→ To do
Return all lines of the listing below that carry the word "injection".

→ Listed records

(** What the first half of a consumption does: nothing, or a new plain member. *)
Lemma member_changes feed d r d1 : db_ok d → consume_member db_err feed d = (r, d1) →
  db_ok d1 ∧ (∀ name, owner_of name d1 = owner_of name d) ∧
  (∀ k, key_role k d1 ≠ key_role k d → k = feed_string feed ∧ key_role k d1 = Some RoleMember) ∧
  (invites d1 = invites d ∧ unjoined d1 = unjoined d) ∧
  ∀ id, r = Ok id → ∃ s, find_row (has_pub_key (feed_string feed)) (members d1) = Some (id, s).
Proof.
  intros Hd Hc.
  assert (db_ok d1) as Hd1.
  { eapply (statements_ok (λ _, True)); [|exact Hd]. pose proof (consume_member_performs (λ _, True) db_err d feed) as Hs.
    unfold performs in Hs. by rewrite Hc in Hs. }
  assert (d1 = d ∨ find_row (has_pub_key (feed_string feed)) (members d) = None ∧
    d1 = set_members (insert_row {| mr_pub_key := feed_string feed; mr_role := RoleMember |} (members d)).2 d) as Hcase.
  { unfold consume_member, mbind, M_mbind, mtry in Hc. pose proof (reads_by_feed db_err feed d) as Hr.
    destruct (Members_GetByFeed db_err feed d) as [[m|e|] d2]; simpl in *; subst d2.
    - left. by injection Hc.
    - unfold mwrap in Hc. destruct (Members_Add db_err feed RoleMember d) as [r2 d3] eqn:Ea.
      destruct (add_result _ _ _ _ _ _ Ea) as [[-> _]|(? & -> & _)]; injection Hc as _ <-; auto.
    - left. by injection Hc. }
  split_and!; [done|..].
  - intros name. destruct Hcase as [->|[_ ->]]; [done|]. by apply owner_inserted.
  - intros k. destruct Hcase as [->|[Hn ->]]; [done|]. rewrite role_inserted by done. by case_bool_decide.
  - by destruct Hcase as [->|[_ ->]].
  - by destruct Hcase as [->|[_ ->]].
  - intros id ->. destruct (member_ok _ _ _ _ _ Hc) as [_ [(s & -> & Hs)|(-> & Hn & E)]]; [by exists s|]. rewrite E.
    cbn [members set_members]. eexists. pose proof (find_insert mr_pub_key has_pub_key (λ _ _, eq_refl) (members d)
      {| mr_pub_key := feed_string feed; mr_role := RoleMember |} (feed_string feed) (ok_members _ Hd) Hn) as ->.
    simpl. by rewrite bool_decide_eq_true_2.
Qed.
Lemma finish_changes now feed id inv s d d2 : db_ok d → find_row (has_pub_key (feed_string feed)) (members d) = Some (id, s) →
  (consume_finish db_err now feed id inv d).2 = d2 →
  (∀ name, owner_of name d2 = owner_of name d) ∧
  (∀ k, key_role k d2 ≠ key_role k d → k = feed_string feed ∧ key_role k d2 = Some RoleMember) ∧
  (invites d2 = invites d ∨ invites d2 = update_rows (row_id (inv_ID inv)) deactivate (invites d)) ∧ unjoined d2 = unjoined d.
Proof.
  intros Hd Hs <-. set (ivs := update_rows (row_id (inv_ID inv)) deactivate (invites d)).
  assert ((consume_finish db_err now feed id inv d).2 ∈ [d; set_invites ivs d;
    set_members (update_rows (row_id id) (with_role RoleMember) (members d)) (set_invites ivs d)]) as H.
  { unfold consume_finish, mwrap, mtry, Members_SetRole, guard, refuse_if, mbind, M_mbind, mget, mmodify.
    destruct (db_err "invites.deactivate"); [by left|]. right. simpl. destruct (db_err "members.SetRole"); [by left|]. right. simpl.
    rewrite andb_false_r. by left. }
  repeat apply elem_of_cons in H as [->|H]; [| | |by apply not_elem_of_nil in H].
  - split_and!; [done..|by left|done].
  - split_and!; [done..|by right|done].
  - split_and!; [| |by right|done].
    + intros name. exact (owner_role_set d id RoleMember name Hd).
    + intros k. pose proof (role_set d id s (feed_string feed) k RoleMember Hd Hs) as Hr.
      unfold key_role in Hr |- *. cbn [members set_members set_invites] in Hr |- *. rewrite Hr. by case_bool_decide.
Qed.
Lemma deactivated h token inv d r : db_ok d → find_row (has_hash (hashToken token)) (invites d) = Some (inv_ID inv, r) → ir_active r = true →
  ∀ d2, invites d2 = update_rows (row_id (inv_ID inv)) deactivate (invites d) → invite_of h d2 ≠ invite_of h d →
  h = hashToken token ∧ ∃ c, invite_of h d = Some (c, true) ∧ invite_of h d2 = Some (c, false).
Proof.
  intros Hd Hr Ha d2 Hi. assert (keyed ir_hashed_token (invites d)) as Hk by apply Hd. unfold invite_of. rewrite Hi.
  rewrite (find_update ir_hashed_token has_hash) by done.
  destruct (find_row (has_hash h) (invites d)) as [[j u]|] eqn:E; [|done]. cbn [fmap option_fmap option_map fst snd].
  unfold row_id. case_bool_decide as Ej; [|done]. intros _.
  apply (find_keyed ir_hashed_token has_hash (λ _ _, eq_refl) _ _ _ _ Hk) in Hr as [Hr Hrh], E as [Hu Huh]. rewrite Ej, Hr in Hu.
  injection Hu as ->. split; [congruence|]. exists (ir_created_by u). rewrite Ha. done.
Qed.
Lemma consume_changes now token feed d : db_ok d →
  let d' := (Invites_Consume db_err now token feed d).2 in
  (∀ name, owner_of name d' = owner_of name d) ∧
  (∀ k, key_role k d' ≠ key_role k d →
    k = feed_string feed ∧ key_role k d' = Some RoleMember ∧ ∃ c, invite_of (hashToken token) d = Some (c, true)) ∧
  (∀ h, invite_of h d' ≠ invite_of h d → h = hashToken token ∧ ∃ c, invite_of h d = Some (c, true) ∧ invite_of h d' = Some (c, false)) ∧
  unjoined d' = unjoined d.
Proof.
  intros Hd d'. subst d'. unfold Invites_Consume, mbind, M_mbind.
  assert (reads (consume_select db_err token)) as Hr by (unfold consume_select; reading). specialize (Hr d).
  destruct (consume_select db_err token d) as [[inv|e|] d0] eqn:Es; simpl in Hr; subst d0; [|done..].
  destruct (select_ok _ _ _ _ _ Es) as (_ & r & Hi & Ha).
  assert (∃ c, invite_of (hashToken token) d = Some (c, true)) as Hact by (exists (ir_created_by r); unfold invite_of; rewrite Hi; simpl; by rewrite Ha).
  destruct (consume_member db_err feed d) as [r1 d1] eqn:Em.
  destruct (member_changes feed d r1 d1 Hd Em) as (Hd1 & Ho & Hk & [Hi1 Hf1] & Hid).
  assert (∀ h, invite_of h d1 = invite_of h d) as Hh1 by (intros h; unfold invite_of; by rewrite Hi1).
  destruct r1 as [id|e|]; simpl; [|split_and!; [done|by intros k (? & ?)%Hk|intros h; by rewrite Hh1|done]..].
  destruct (Hid id eq_refl) as [s Hs].
  destruct (finish_changes now feed id inv s d1 _ Hd1 Hs eq_refl) as (Ho' & Hk' & Hi' & Hf').
  split_and!; [intros; by rewrite Ho', Ho| | |congruence].
  - intros k Hne.
    destruct (decide (key_role k (consume_finish db_err now feed id inv d1).2 = key_role k d1)) as [E|E].
    + rewrite E in Hne |- *. by destruct (Hk k Hne).
    + by destruct (Hk' k E).
  - intros h Hne. destruct Hi' as [Hi'|Hi'].
    + by destruct Hne; unfold invite_of; rewrite Hi', Hi1.
    + eapply deactivated; [exact Hd|exact Hi|done|by rewrite Hi', Hi1|done].
Qed.
End Consumption.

→ Written response
    - left. by injection Hc.
      destruct (add_result _ _ _ _ _ _ Ea) as [[-> _]|(? & -> & _)]; injection Hc as _ <-; auto.
    - left. by injection Hc. }
  injection Hu as ->. split; [congruence|]. exists (ir_created_by u). rewrite Ha. done.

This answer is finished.